Composers Bartok and Janacek and the pianist Sir Andras Schiff could not escape the politics that surrounded their lives.  Schiff, known for his virtuoustic performances at the keyboard, is Hungarian like Bartok. Janacek, from Czechoslovakia, and Bartok were heavily influenced by the folk music of their respective countries.

Bartok played the piano before he could complete sentences and according to Wikipedia he could play 40 pieces by age 4.  He became one of Hungary’s most celebrated composers, but the treatment of the Jews by the occupying Nazis compelled him to leave for the U.S. in the fall of 1940.  He did not return to homeland. In 1988 his remains were returned to Budapest to be buried beside his wife Ditta, who died in 1982.

Janacek, whose career overlapped Bartok’s, began choral studies although he had exemplary pianistic ability.  He went to Prague to study organ and piano and then left again to study composition in Leipzig. His subsequent efforts to win a studentship with Saint-Saëns in France failed. Again looking away from Czechoslovakia he found inspiration in Tolstoy’s Kreutzer Sonata for his first string quartet. Despite a defined admiration for other nations his music was rooted in Moravian folk songs. His  personal tragedy of his daughter Olga’s death at 12 in 1903 led to his 1904 opera Jenûfa that he dedicated to Olga.  The following year he composed the piano sonata – 1.X 1905 after seeing a young man killed by local police.
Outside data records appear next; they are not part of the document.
Definition funding_member (userID : string) (at_ : Z) (model : string) (byID : gmap string GroupSummary) (m : string * Z) (l : funding_loop)
  : tx group_db funding_loop :=
  match byID !! m.1 with
  | None => tret l
  | Some g =>
      if bool_decide (m.1 ∈ fl_used l) then tret l else
      if negb (empty model) && negb (groupModelAllowed (Some g) model) then tret l else
      let fallback := if is_nil (fl_fallback l) && before_deadline at_ (gs_ExpiresAt g) then Some g else fl_fallback l in
      if groupPeriodActive (Some g) at_ && billingPositive (gs_RemainingUSD g) then
        let* rem := groupMemberRemainingTx (gs_PeriodID g) userID (gs_MemberLimitUSD g) in
        if match rem with None => true | Some r => billingPositive r end
        then tret (FundingLoop (fl_usable l ++ [g]) ({[m.1]} ∪ fl_used l) fallback)
        else tret (FundingLoop (fl_usable l) (fl_used l) fallback)
      else tret (FundingLoop (fl_usable l) (fl_used l) fallback)
  end.
Fixpoint funding_members (userID : string) (at_ : Z) (model : string) (byID : gmap string GroupSummary) (members : list (string * Z)) (l : funding_loop)
  : tx group_db funding_loop :=
  match members with
  | [] => tret l
  | m :: rest => let* l := funding_member userID at_ model byID m l in funding_members userID at_ model byID rest l
  end.

(** [model] is empty when the caller names none. *)
Definition userFundingGroupsTx (userID : string) (at_ : Z) (model : string) : tx group_db (list GroupSummary * option GroupSummary) :=
  let* d := tgets (fun d => d) in
  let members := match gd_memberships d with Some m => user_memberships userID m | None => [] end in
  let* members := (if bool_decide (members = []) then
      let* _ := tsome "read legacy user group" (billing_accounts (gd_billing d) !! userID) in
      tret (match gd_mirror d !! userID with Some g => [(g, 100)] | None => [] end)
    else tret members) in
  lock_each (stable_sort str_ltb (elements (list_to_set (map fst members) : gset string))) ;;
  let* byID := roll_members at_ members ∅ in
  let* l := funding_members userID at_ model byID members (FundingLoop [] ∅ None) in
  tret (fl_usable l, fl_fallback l).

(** ** Who is a member *)

Lemma elem_member_ids g u d : u ∈ member_ids g d <-> is_Some (memberships d !! (g, u)) \/ gd_mirror d !! u = Some g.
Proof.
  unfold member_ids. rewrite elem_of_union, elem_of_map. f_equiv.
  - split.
    + intros ([g' u'] & -> & [ms Hms]%elem_of_dom). apply map_lookup_filter_Some in Hms as [Hms E]. cbn in E. subst g'. by exists ms.
    + intros [ms Hms]. exists (g, u). split; [done|]. apply elem_of_dom. exists ms. by apply map_lookup_filter_Some.
  - rewrite elem_of_dom. split.
    + intros [g' H]. apply map_lookup_filter_Some in H as [H E]. cbn in E. by subst.
    + intros H. exists g. by apply map_lookup_filter_Some.
Qed.

Lemma elem_user_memberships u g n m : (g, n) ∈ user_memberships u m <-> exists ms, m !! (g, u) = Some ms /\ ms_priority ms = n.
Proof.
  unfold user_memberships. rewrite (stable_sort_perm membership_less), list_elem_of_fmap. split.
  - intros ([[g' u'] ms] & [= -> ->] & H). apply elem_of_map_to_list, map_lookup_filter_Some in H as [H E]. cbn in E. subst u'. by exists ms.
  - intros (ms & H & <-). exists ((g, u), ms). split; [done|]. apply elem_of_map_to_list, map_lookup_filter_Some. done.
Qed.

(** The older column belongs to an account. *)
Definition mirror_ok (d : group_db) : Prop := dom (gd_mirror d) ⊆ dom (billing_accounts (gd_billing d)).

(** Rolling and reading leave memberships alone. *)
Definition same_members (d d' : group_db) : Prop :=
  gd_memberships d' = gd_memberships d /\ gd_mirror d' = gd_mirror d /\ billing_accounts (gd_billing d') = billing_accounts (gd_billing d).
#[export] Instance same_members_preorder : PreOrder same_members.
Proof. split; [by intros d|]. intros a b c (?&?&?) (?&?&?). split_and!; congruence. Qed.
#[export] Hint Extern 0 (PreOrder same_members) => exact same_members_preorder : keeps.
#[export] Hint Extern 3 (keeps same_members (tmod _)) => (apply keeps_mod; intros ?; by split_and!) : keeps.
#[export] Hint Extern 3 (keeps same_members (on_billing (tmod _))) => (apply keeps_mod; intros ?; by split_and!) : keeps.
On Wednesday, February 20, Friends of Chamber Music audiences were treated to Schiff’s performance of Janacek’s 1.X 1905 on a Bosendorfer piano, Schiff’s preference over a Steinway.  Those who did not know the tragic roots of the piece heard the pianist declare his personal connection to the piece written after Janacek saw a “peaceful demonstration” turn bloody. The two movement sonata was written purposefully in Eb minor to elicit the feeling of loss and disillusionment.  The first movement is titled Foreboding and the second is Death. Schiff’s program that included Schumann was something that Schiff admitted to labor over. He stated that the two European composers were linked by their ‘diversity’ and ‘rich language.’  While the Janacek Sonata of the second half was a very public revolution by the composer, Schumann’s Piano Sonata No.1 in F# Minor, Op. 11, according to Schiff, was a “personal revolution” against Clara’s father, “a dictator” that sent Clara away from Schumann.   Sir Andras Schiff posed his own rebellion in 1987 when repelled by Hungarian politics he embraced Austrian citizenship which he abandoned in 2001 for British citizenship.  He has reported that he will not return to perform in Hungary.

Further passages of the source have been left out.